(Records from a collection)
━━━━━━━━━━━━━━━━━━━━

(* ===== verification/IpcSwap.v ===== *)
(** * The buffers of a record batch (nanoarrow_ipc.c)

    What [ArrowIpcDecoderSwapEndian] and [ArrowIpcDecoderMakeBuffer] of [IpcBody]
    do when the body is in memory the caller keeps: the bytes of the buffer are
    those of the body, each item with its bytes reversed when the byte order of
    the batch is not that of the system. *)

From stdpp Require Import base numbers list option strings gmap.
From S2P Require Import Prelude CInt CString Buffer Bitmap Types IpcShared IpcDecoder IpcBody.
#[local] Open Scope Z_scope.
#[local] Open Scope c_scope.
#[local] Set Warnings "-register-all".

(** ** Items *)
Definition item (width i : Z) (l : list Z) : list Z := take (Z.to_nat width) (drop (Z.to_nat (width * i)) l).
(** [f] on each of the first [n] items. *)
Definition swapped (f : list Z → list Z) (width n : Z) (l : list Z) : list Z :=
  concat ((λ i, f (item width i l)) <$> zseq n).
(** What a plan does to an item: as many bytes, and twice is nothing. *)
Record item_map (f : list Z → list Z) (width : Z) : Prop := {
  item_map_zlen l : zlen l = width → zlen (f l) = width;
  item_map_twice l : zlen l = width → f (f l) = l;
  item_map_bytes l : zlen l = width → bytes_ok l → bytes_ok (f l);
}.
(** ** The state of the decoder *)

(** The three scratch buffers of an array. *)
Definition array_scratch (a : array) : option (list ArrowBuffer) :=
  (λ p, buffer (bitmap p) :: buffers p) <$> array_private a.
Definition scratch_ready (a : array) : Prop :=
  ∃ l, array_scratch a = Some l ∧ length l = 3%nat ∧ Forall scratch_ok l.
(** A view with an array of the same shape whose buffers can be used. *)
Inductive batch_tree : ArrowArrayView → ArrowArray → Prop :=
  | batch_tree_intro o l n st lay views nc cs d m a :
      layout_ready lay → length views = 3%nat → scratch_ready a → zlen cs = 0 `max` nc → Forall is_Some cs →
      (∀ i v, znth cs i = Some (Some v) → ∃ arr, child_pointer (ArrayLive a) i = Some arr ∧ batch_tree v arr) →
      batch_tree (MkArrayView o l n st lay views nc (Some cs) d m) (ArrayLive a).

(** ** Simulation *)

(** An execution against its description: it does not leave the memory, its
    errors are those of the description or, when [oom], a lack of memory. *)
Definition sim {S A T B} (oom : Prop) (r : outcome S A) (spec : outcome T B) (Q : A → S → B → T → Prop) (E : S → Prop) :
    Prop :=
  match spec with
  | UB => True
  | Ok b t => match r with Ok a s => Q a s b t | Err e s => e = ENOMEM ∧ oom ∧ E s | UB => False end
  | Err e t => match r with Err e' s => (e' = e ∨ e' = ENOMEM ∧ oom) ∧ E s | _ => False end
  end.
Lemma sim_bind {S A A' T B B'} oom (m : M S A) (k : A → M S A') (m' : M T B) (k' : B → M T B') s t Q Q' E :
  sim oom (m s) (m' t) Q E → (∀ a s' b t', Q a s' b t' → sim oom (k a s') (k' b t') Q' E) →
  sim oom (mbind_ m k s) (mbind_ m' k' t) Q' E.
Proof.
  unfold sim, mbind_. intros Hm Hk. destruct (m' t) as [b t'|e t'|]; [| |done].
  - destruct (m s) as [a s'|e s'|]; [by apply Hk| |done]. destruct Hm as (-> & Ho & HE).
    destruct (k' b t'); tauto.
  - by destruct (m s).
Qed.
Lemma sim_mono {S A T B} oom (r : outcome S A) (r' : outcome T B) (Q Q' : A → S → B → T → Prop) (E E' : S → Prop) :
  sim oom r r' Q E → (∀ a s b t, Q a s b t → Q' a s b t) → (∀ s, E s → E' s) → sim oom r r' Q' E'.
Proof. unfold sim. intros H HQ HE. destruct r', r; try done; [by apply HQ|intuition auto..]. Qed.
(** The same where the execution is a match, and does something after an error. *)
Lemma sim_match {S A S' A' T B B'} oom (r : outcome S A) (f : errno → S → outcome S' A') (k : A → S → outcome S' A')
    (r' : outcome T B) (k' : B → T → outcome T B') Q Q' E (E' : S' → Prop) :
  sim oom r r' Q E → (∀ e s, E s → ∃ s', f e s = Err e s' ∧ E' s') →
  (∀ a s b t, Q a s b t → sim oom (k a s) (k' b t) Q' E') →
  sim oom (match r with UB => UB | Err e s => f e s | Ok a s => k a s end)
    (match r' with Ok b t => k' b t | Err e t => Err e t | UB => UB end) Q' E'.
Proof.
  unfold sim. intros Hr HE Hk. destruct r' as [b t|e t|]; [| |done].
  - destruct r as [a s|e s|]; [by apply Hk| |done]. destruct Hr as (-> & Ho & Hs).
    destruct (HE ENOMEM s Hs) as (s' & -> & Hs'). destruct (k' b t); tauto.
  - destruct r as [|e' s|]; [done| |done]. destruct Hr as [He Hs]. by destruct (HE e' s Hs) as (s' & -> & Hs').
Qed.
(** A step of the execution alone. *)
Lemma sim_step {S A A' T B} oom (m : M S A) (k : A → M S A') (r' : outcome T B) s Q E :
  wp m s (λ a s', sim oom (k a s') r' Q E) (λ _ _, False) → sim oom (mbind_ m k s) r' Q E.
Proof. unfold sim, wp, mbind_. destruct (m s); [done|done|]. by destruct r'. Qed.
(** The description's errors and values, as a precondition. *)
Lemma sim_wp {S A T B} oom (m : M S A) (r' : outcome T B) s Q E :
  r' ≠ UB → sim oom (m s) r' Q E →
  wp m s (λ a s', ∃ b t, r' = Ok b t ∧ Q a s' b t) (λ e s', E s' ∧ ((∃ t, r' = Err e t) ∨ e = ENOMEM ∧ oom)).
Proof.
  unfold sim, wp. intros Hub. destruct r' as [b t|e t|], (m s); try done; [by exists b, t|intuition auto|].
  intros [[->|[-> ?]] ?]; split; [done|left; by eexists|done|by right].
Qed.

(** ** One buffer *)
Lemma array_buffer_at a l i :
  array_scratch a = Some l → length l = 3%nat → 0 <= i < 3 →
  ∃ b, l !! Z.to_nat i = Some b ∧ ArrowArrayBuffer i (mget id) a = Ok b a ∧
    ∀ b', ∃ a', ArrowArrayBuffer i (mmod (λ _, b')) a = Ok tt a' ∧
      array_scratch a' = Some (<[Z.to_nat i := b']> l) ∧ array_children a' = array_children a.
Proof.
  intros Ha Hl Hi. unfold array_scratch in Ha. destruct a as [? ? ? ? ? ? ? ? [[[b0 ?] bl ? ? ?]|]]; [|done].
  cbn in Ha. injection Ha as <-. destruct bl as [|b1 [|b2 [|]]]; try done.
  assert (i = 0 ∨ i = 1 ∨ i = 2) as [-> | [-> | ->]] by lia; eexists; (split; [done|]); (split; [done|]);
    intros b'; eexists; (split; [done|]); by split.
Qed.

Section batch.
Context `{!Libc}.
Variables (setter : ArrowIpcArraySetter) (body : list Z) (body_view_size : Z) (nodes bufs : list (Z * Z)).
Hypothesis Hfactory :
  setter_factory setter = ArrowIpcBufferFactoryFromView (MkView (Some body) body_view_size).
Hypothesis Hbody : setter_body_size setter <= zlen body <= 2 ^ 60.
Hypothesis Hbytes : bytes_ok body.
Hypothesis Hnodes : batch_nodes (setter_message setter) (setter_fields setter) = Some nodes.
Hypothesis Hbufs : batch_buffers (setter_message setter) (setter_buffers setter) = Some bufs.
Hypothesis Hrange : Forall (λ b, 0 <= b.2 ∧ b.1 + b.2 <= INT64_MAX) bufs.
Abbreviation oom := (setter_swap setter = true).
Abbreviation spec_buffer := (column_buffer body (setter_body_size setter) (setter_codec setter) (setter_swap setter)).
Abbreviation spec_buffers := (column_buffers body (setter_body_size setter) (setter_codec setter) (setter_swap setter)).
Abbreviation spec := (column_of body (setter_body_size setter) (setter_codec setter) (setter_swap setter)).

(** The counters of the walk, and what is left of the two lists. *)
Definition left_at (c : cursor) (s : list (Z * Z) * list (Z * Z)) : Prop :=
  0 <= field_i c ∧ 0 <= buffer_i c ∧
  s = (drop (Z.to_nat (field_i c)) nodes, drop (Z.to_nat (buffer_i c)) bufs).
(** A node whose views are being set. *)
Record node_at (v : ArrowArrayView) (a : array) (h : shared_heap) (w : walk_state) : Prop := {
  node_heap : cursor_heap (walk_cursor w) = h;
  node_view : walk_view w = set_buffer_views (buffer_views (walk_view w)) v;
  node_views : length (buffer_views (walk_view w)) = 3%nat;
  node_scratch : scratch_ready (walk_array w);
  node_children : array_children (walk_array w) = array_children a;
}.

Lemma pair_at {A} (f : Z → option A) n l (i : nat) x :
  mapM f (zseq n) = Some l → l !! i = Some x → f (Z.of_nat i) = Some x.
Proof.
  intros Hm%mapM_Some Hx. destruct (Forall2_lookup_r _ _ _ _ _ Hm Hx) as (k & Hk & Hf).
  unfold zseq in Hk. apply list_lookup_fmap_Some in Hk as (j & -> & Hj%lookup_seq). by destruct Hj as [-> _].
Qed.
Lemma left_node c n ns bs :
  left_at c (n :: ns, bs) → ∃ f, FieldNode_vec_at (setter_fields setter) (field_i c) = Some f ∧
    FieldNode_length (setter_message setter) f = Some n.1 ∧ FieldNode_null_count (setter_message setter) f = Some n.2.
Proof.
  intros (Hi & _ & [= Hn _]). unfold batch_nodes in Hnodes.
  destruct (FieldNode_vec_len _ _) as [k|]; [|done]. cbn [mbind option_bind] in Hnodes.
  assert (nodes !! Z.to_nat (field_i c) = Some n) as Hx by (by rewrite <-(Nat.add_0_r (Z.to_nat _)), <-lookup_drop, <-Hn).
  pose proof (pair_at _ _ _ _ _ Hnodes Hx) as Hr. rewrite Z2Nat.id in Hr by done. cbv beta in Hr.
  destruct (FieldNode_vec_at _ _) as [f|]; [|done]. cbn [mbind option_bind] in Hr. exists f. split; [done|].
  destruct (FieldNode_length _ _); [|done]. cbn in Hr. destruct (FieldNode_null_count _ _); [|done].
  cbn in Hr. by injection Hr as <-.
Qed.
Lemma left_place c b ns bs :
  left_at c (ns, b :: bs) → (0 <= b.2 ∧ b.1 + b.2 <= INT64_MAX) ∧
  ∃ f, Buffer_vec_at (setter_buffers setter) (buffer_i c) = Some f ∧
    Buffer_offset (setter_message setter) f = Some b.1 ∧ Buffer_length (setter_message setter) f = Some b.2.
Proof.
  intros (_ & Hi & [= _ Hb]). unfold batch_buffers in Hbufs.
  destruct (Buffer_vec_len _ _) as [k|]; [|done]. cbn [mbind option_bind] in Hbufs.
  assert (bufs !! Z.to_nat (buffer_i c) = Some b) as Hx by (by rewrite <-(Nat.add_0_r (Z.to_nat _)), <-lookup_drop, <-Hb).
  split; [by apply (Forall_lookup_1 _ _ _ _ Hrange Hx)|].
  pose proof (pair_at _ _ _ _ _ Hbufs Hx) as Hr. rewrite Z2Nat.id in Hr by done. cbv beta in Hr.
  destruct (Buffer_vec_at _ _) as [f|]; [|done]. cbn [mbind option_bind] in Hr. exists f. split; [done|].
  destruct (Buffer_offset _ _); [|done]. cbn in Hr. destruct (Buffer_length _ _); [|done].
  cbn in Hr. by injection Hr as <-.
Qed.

━━━━━━━━━━━━━━━━━━━━

Task to carry out —
Could you repeat exactly the lines above from the line with "node_scratch : scratch_ready" up to and including the line with "assert (nodes !!", and only those?

Solution to this exercise —
  node_scratch : scratch_ready (walk_array w);
  node_children : array_children (walk_array w) = array_children a;
}.

Lemma pair_at {A} (f : Z → option A) n l (i : nat) x :
  mapM f (zseq n) = Some l → l !! i = Some x → f (Z.of_nat i) = Some x.
Proof.
  intros Hm%mapM_Some Hx. destruct (Forall2_lookup_r _ _ _ _ _ Hm Hx) as (k & Hk & Hf).
  unfold zseq in Hk. apply list_lookup_fmap_Some in Hk as (j & -> & Hj%lookup_seq). by destruct Hj as [-> _].
Qed.
Lemma left_node c n ns bs :
  left_at c (n :: ns, bs) → ∃ f, FieldNode_vec_at (setter_fields setter) (field_i c) = Some f ∧
    FieldNode_length (setter_message setter) f = Some n.1 ∧ FieldNode_null_count (setter_message setter) f = Some n.2.
Proof.
  intros (Hi & _ & [= Hn _]). unfold batch_nodes in Hnodes.
  destruct (FieldNode_vec_len _ _) as [k|]; [|done]. cbn [mbind option_bind] in Hnodes.
  assert (nodes !! Z.to_nat (field_i c) = Some n) as Hx by (by rewrite <-(Nat.add_0_r (Z.to_nat _)), <-lookup_drop, <-Hn).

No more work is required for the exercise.